Exercise
Reproduce only the lines of the material below that start at the line containing "#[export] Instance demo_env" and stop at the line containing "freevm := fun". Keep both end lines.

Provided entries
(** An environment in which every call succeeds and does nothing. *)
#[export] Instance demo_env : KEnv unit := {|
  setupkvm := ret KERNBASE; inituvm := fun _ => ret tt; copyuvm := fun _ _ => ret KERNBASE;
  freevm := fun _ => ret tt; allocuvm := fun _ _ n => ret n; deallocuvm := fun _ _ n => ret n;
  filedup := fun f => ret f; fileclose := fun _ => ret tt; idup := fun i => ret i; iput := fun _ => ret tt;
  namei := fun _ => ret 1; begin_op := ret tt; end_op := ret tt; iinit := fun _ => ret tt;
  initlog := fun _ => ret tt
|}.

(** Process 1 in state [st] with [tl] ticks of its quantum left; process 3 is
    runnable with deadline 40, process 4 sleeps on address 77, the first
    process waits for children. *)
Definition demo_proc (st : procstate) (n : Z) (par : option nat) (ch : wchan) (tl vd : Z) : proc :=
  Proc PGSIZE (2 * KERNBASE - PGSIZE) KERNBASE st n par junk_tf (Some (CtxYield 1)) ch 0
    (replicate 16 0) 1 (replicate 16 0) tl 0 vd (-1).

Definition demo_unused : proc :=
  Proc 0 0 0 UNUSED 0 None junk_tf None ChNull 0 (replicate 16 0) 0 (replicate 16 0) 0 0 0 0.

Definition demo_used (st : procstate) (tl : Z) : list proc :=
  [demo_proc SLEEPING 1 None (ChProc 0) 50 10; demo_proc st 2 (Some O) ChNull tl 30;
   demo_proc RUNNABLE 3 (Some 1%nat) ChNull 50 40; demo_proc SLEEPING 4 (Some 1%nat) (ChAddr 77) 50 60].

Definition demo_tab (st : procstate) (tl : Z) : list proc := demo_used st tl ++ replicate 60 demo_unused.

Lemma demo_tab_lookup st tl i p :
  demo_tab st tl !! i = Some p -> demo_used st tl !! i = Some p \/ p = demo_unused.
Proof.
  intros Hp. apply lookup_app_Some in Hp as [Hp|[_ Hp]]; [by left|right].
  apply lookup_replicate in Hp. apply Hp.
Qed.

Ltac demo_cases := repeat match goal with
  | H : demo_tab _ _ !! _ = Some _ |- _ => apply demo_tab_lookup in H as [H|H]
  | H : demo_used _ _ !! ?i = Some _ |- _ =>
      destruct i as [|[|[|[|i]]]]; cbn in H; [injection H as <-..|discriminate H]
  end; unfold demo_unused, demo_proc in *; simplify_eq/=.

Lemma demo_tab_ok st tl : st = RUNNING \/ st = SLEEPING -> tab_ok (demo_tab st tl) 5.
Proof.
  intros Hst. constructor.
  - done.
  - intros i p Hp. demo_cases; lia.
  - intros i p Hp Hu. demo_cases; lia.
  - intros i j p q Hp Hq Heq H0. demo_cases; done || lia.
  - intros i p Hp. demo_cases; lia.
  - intros i p Hp Hl. demo_cases; try (unfold KERNBASE, PGSIZE; lia). by destruct Hl as [?|[?|?]].
Qed.

(** The processor at nesting depth [n], running process [o]. *)
Definition demo_hw (n : Z) (o : option nat) : hw := Hw [Cpu 0 n 0 o] 0 (if n =? 0 then FL_IF else 0).

Lemma demo_cpu n o : 0 <= n < 2 ^ 30 -> cpu_is (demo_hw n o) 0 n o.
Proof.
  intros Hn. exists (Cpu 0 n 0 o). split; [|done]. split; [done|]. split; [simpl; lia|].
  simpl. by destruct (Z.eqb_spec n 0); [lia|].
Qed.

Definition demo_pst (st : procstate) (tl n : Z) (o : option nat) : pst unit :=
  set_phw (demo_hw n o)
    (Pst demo_q1 demo_sl (Spinlock 0 None) (demo_tab st tl) (Some O) 5 100 0 0 0 KERNBASE 0 0
       {[9 := Spinlock 1 (Some O)]} tt).

Lemma demo_queued st tl e : st <> RUNNABLE -> e ∈ [(3, 40)] <-> queued [] (demo_tab st tl) e.
Proof.
  intros Hst. rewrite list_elem_of_singleton. split.
  - intros ->. exists 2%nat. eexists. split; [reflexivity|]. split_and!; try done. apply not_elem_of_nil.
  - intros (i & p & Hp & Hr & _ & ->). demo_cases; done.
Qed.

Lemma demo_runnable st tl i p :
  st <> RUNNABLE -> demo_tab st tl !! i = Some p -> pstate p = RUNNABLE -> i = 2%nat /\ pid p = 3.
Proof. intros Hst Hp Hr. demo_cases; done. Qed.

Lemma demo_inv st tl n o :
  st = RUNNING \/ st = SLEEPING -> 0 <= n < 2 ^ 30 - 2 ->
  sched_inv demo_end [] (demo_pst st tl n o) [(3, 40)] (demo_free 1993).
Proof.
  intros Hst Hn. pose proof (demo_cpu n o ltac:(lia)) as Hc.
  apply (quiet_hw demo_end _ _ 0 n o Hc ltac:(lia)). constructor.
  - by apply demo_tab_ok.
  - exact demo_queue.
  - apply NoDup_singleton.
  - intros e. apply demo_queued. by destruct Hst as [-> | ->].
  - intros i Hi. by apply not_elem_of_nil in Hi.
Qed.

Lemma demo_unheld st tl n o : 0 <= n < 2 ^ 30 -> unheld 0 n o (demo_pst st tl n o).
Proof. intros Hn. split; [done|]. exact (demo_cpu n o Hn). Qed.

Lemma seed_set_phw {E} h (s : pst E) : seed (rq (set_phw h s)) = seed (rq s).
Proof. done. Qed.

Lemma demo_can_insert st tl k o : can_insert 3 (demo_pst st tl k o) (demo_free 1993).
Proof.
  split.
  - unfold demo_pst. rewrite seed_set_phw. cbn [rq]. rewrite demo_q1_seed. by vm_compute.
  - rewrite demo_free_length. lia.
Qed.

Lemma scheduler_runs_earliest_deadline_witness :
  exists s', scheduler_top demo_end (demo_pst SLEEPING 7 0 None) = Ok ((3, Some 2%nat), s').
Proof.
  destruct (scheduler_runs_earliest_deadline demo_end (demo_pst SLEEPING 7 0 None) _ _ 0
              (demo_inv SLEEPING 7 0 None ltac:(by right) ltac:(lia)) (demo_unheld SLEEPING 7 0 None ltac:(lia)))
    as [(s' & _ & _ & _ & _ & H)|(i & p & s' & l' & free' & Hp & Hr & _ & H & _)].
  - exfalso. exact (H 2%nat _ eq_refl eq_refl).
  - destruct (demo_runnable SLEEPING 7 i p) as [-> E]; [done|exact Hp|exact Hr|].
    exists s'. rewrite E in H. exact H.
Defined.

Lemma yield_requeues_and_may_reselect_witness :
  exists s' s'', yield_cycle demo_end 1 (demo_proc RUNNING 2 (Some O) ChNull 7 30)
      (demo_pst RUNNING 7 0 (Some 1%nat)) = Ok (tt, s') /\
    scheduler_top demo_end s' = Ok ((2, Some 1%nat), s'').
Proof.
  destruct (yield_requeues_and_may_reselect demo_end (demo_pst RUNNING 7 0 (Some 1%nat)) _ _ 0 1
              (demo_proc RUNNING 2 (Some O) ChNull 7 30)
              (demo_inv RUNNING 7 0 (Some 1%nat) ltac:(by left) ltac:(lia)) (demo_unheld RUNNING 7 0 (Some 1%nat) ltac:(lia)))
    as (s' & free' & q & H1 & _ & _ & _ & Hv & _ & _ & H); [done|done|done|done| |].
  - apply (can_insert_le _ 3); [apply demo_can_insert|lia].
  - destruct H as [s'' H].
    { simpl in Hv. rewrite Hv. repeat constructor. }
    exists s', s''. split; [exact H1|exact H].
Defined.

Written solution
#[export] Instance demo_env : KEnv unit := {|
  setupkvm := ret KERNBASE; inituvm := fun _ => ret tt; copyuvm := fun _ _ => ret KERNBASE;
  freevm := fun _ => ret tt; allocuvm := fun _ _ n => ret n; deallocuvm := fun _ _ n => ret n;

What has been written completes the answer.